Szopki
Witam, w końcu dopadłam się do komputera. Wczoraj miałam pracowity dzień, mój siostrzeniec i moja bratanica tworzyli szopki do szkoły, a ja im pomagałam. To nie znaczy że za nich robiłam, ja tylko wklejałam im figurki, drzewka. Malowali sami ,wklejali serwetki, posypywali śniegiem i brokatem, zresztą zobaczcie. Choinki, figurki i uplecioną matę miałam wcześniej zrobione, oni te rzeczy wykorzystali.
Szopka Dari.
Darka matę i deseczkę pomalowała lakierobejcą, ja jej tylko wkleiłam szopkę, choinkę i figurki, bałam się że poparzy się klejem.
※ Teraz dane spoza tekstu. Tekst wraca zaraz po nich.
(** ** Field updates *)

Definition set_requestHeaders (v : headers) (p : upstreamProcessor T H) : upstreamProcessor T H :=
  {| u_requestHeaders := v; u_responseHeaders := u_responseHeaders p; u_responseEncoding :=
     u_responseEncoding p; u_compressedBuf := u_compressedBuf p; u_decompressedOffset :=
     u_decompressedOffset p; u_responseStreamTerminated := u_responseStreamTerminated p;
     u_translator := u_translator p; u_modelNameOverride := u_modelNameOverride p; u_headerMutator
     := u_headerMutator p; u_bodyMutator := u_bodyMutator p; u_backendName := u_backendName p;
     u_aiServiceBackendName := u_aiServiceBackendName p; u_routeName := u_routeName p; u_handler :=
     u_handler p; u_unsupportedBackendErr := u_unsupportedBackendErr p; u_costs := u_costs p;
     u_metrics := u_metrics p |}.

Definition set_responseHeaders (v : headers) (p : upstreamProcessor T H) : upstreamProcessor T H :=
  {| u_requestHeaders := u_requestHeaders p; u_responseHeaders := v; u_responseEncoding :=
     u_responseEncoding p; u_compressedBuf := u_compressedBuf p; u_decompressedOffset :=
     u_decompressedOffset p; u_responseStreamTerminated := u_responseStreamTerminated p;
     u_translator := u_translator p; u_modelNameOverride := u_modelNameOverride p; u_headerMutator
     := u_headerMutator p; u_bodyMutator := u_bodyMutator p; u_backendName := u_backendName p;
     u_aiServiceBackendName := u_aiServiceBackendName p; u_routeName := u_routeName p; u_handler :=
     u_handler p; u_unsupportedBackendErr := u_unsupportedBackendErr p; u_costs := u_costs p;
     u_metrics := u_metrics p |}.

Definition set_responseEncoding (v : string) (p : upstreamProcessor T H) : upstreamProcessor T H :=
  {| u_requestHeaders := u_requestHeaders p; u_responseHeaders := u_responseHeaders p;
     u_responseEncoding := v; u_compressedBuf := u_compressedBuf p; u_decompressedOffset :=
     u_decompressedOffset p; u_responseStreamTerminated := u_responseStreamTerminated p;
     u_translator := u_translator p; u_modelNameOverride := u_modelNameOverride p; u_headerMutator
     := u_headerMutator p; u_bodyMutator := u_bodyMutator p; u_backendName := u_backendName p;
     u_aiServiceBackendName := u_aiServiceBackendName p; u_routeName := u_routeName p; u_handler :=
     u_handler p; u_unsupportedBackendErr := u_unsupportedBackendErr p; u_costs := u_costs p;
     u_metrics := u_metrics p |}.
Kompozycja jest jej pomysłem.
Szopka Kubusia.
Szopka jeszcze nie skończona, ponieważ pasta flugera musi wyschnąć, kończyliśmy dzisiaj .
Szopka ukończona Kuby.
Kubie wycięłam dziurę w bombce i wkleiłam figurki, choinki, pomysł szopki w bombce trochę mu podpowiedziałam ale resztę robił sam.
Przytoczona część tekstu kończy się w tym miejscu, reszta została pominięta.